Feb 19 was a dramatic day in San Antonio ISD. Offers went out. Parents groaned and cheered. A ”now what…” for families waitlisted at their first choice and accepted at their third choice.
Here’s how it went for us with Moira, our will-be kindergartener and Asa, our will-be PreK-3:
Moira had already been waitlisted at the Advanced Learning Academy, something we knew from day one.
We received text messages next that both Moira and Asa had been waitlisted at Steele Montessori.
And next, a text message that Moira was waitlisted at Twain Dual Language Academy.
At this point, I tell you, I believe in the system, I believe in fairness, but I could feel a little fight burning in my chest. A little “fine, if you don’t want our amazing, wonderful, lovely baby we will take her elsewhere! Somewhere she’ll be happier! And more successful!”
I was surprised by how my defensive “I’m being rejected” emotions came up.
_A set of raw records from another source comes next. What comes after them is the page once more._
(** C3: a chunked response arrives whole: whatever chunks the server cuts the body
    into (sizes in any spelling that fits the line buffer, extensions, trailers),
    and however TCP cuts the response into segments - in the middle of the head,
    of a size line, between CR and LF - decoding the segments in order ends the
    fetch without an error, with exactly the body on the page, cut at the page's
    size.  Two conditions: the bytes up to the end of the segment in which the
    head ends fit the header buffer of 4096 bytes (what is beyond is lost), and
    the body does not begin with the gzip magic (it would be decompressed). *)
Theorem chunked_response_delivered inflate brotli ls cs size ext ts ds s :
  fetch_ready s -> head_lines_ok ls -> response_headers_chunked (response_head ls) = true ->
  Forall chunk_ok cs -> last_ok size ext ts -> ~ gzip_magic (take PAGE_CAP (body_of cs)) ->
  segments_of (response_head ls ++ enc_chunked cs size ext ts) (response_head ls) ds ->
  exists s', ingest_all inflate brotli ds s = Ret s' /\ delivered (take PAGE_CAP (body_of cs)) s'.
Proof.
  intros Hs [Hne Hls] Hch Hcs Hlast Hm (E & Hds & Hl & Hfit).
  eapply (response_chunked _ _ _ (render_head_end ls Hls Hne) _ _ _ _ _ [] (response_head ls));
    [by apply ready_waiting|done| |done..].
  unfold response_head. by destruct (render_lines ls).
Qed.

(** C8: a response with [Content-Length] arrives whole: for a body that fits the
    page, without a content encoding and not beginning with the gzip magic,
    however TCP cuts the response into segments (the bytes up to the end of the
    segment in which the head ends fit the header buffer of 4096 bytes), the
    fetch ends with the last byte, without an error and with exactly the body on
    the page. *)
Theorem length_response_delivered inflate brotli ls layers body ds s :
  fetch_ready s -> head_lines_ok ls -> response_headers_chunked (response_head ls) = false ->
  parse_content_encoding_layers (response_head ls) = Some (layers, 0%nat) ->
  parse_content_length (response_head ls) = Some (Z.of_nat (length body)) ->
  (length body <= PAGE_CAP)%nat -> ~ gzip_magic body ->
  segments_of (response_head ls ++ body) (response_head ls) ds ->
  exists s', ingest_all inflate brotli ds s = Ret s' /\ delivered body s'.
Proof.
  intros Hs [Hne Hls] Hch Henc Hcl Hb Hm (E & Hds & Hl & Hfit).
  eapply (response_length _ _ _ (render_head_end ls Hls Hne) _ _ _ [] (response_head ls));
    [by apply ready_waiting|apply (fr_chunked s Hs)|done| |done..].
  unfold response_head. by destruct (render_lines ls).
Qed.

(** ** Witnesses *)

Lemma boot_fetch_ready : fetch_ready ((reset_tcp_for_new_fetch (static_initial log_new)) <| fetch_armed := true |>).
Proof.
  split; try reflexivity. pose proof (reset_tcp_wf (L := false) (B := 0) _ (static_initial_wf 0 log_new)) as Hs.
  generalize dependent (reset_tcp_for_new_fetch (static_initial log_new)). intros s Hs.
  apply (net_inv_wf false 0). wf.
Qed.

Lemma start_fetch_arms_witness :
  exists u s', parse_fetch_url (bs "http://10.0.2.9:81/i") = Ret (Some u) /\
    start_fetch (bs "http://10.0.2.9:81/i") (static_initial log_new) = Ret s' /\ fetch_ready s' /\ fetching u s'.
Proof.
  eexists. assert (net_wf (static_initial log_new)) as Hs by apply (net_inv_wf false 0), static_initial_wf.
  destruct (start_fetch_arms (bs "http://10.0.2.9:81/i") _ _ Hs ltac:(vm_compute; reflexivity)) as (s' & H).
  exists s'. split; [vm_compute; reflexivity|exact H].
Defined.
That’s how fairness feels when you feel sort of entitled to everything.
Then we got the text message about Asa. He’d been offered a seat at Twain. Immediately after, we got a second text telling us that, essentially, Asa’s offer had pulled Moira in as well, and she was offered a seat at Twain.
No longer feeling totally miffed, I now just had, for the first time since having children, real and limited options to consider. Limited options…I really don’t know what to do with that as a parent. I remember the sting of not getting into the graduate programs I wanted. I was rejected by two out of three. But going to grad school didn’t seem as fundamental as kindergarten, and it was weird to think of something so fundamental being restricted in any way.
Again…that’s how limits feels when you’re used to a world where you almost never hear “no” only “here’s how much it will cost.”
Lewis and I discussed it as we drove to pick up the kids at my mom’s house. Twain was his favorite option, and he was thrilled. It’s less than a mile from our house, literally at the end of our street. Five blocks.
It was my second choice, only because I love Montessori so much. I was relieved that at least the my preference vs. his preference choice had been made for us.
For me, it was then just a matter of accepting the offer. But, as I’ve mentioned, Lewis McNeel is one thorough man. He wanted to take the kids up to the school, and see how they responded.
Now, here’s a note: Asa cries every. single. day. at drop off. The teacher tells me he stops the second we’re out of sight, and when I pick him up, he’s happy, grinning, and loving life. But if I ask him, “how was school?” he tells me, “I cried and cried. I’m just a guy who cries.”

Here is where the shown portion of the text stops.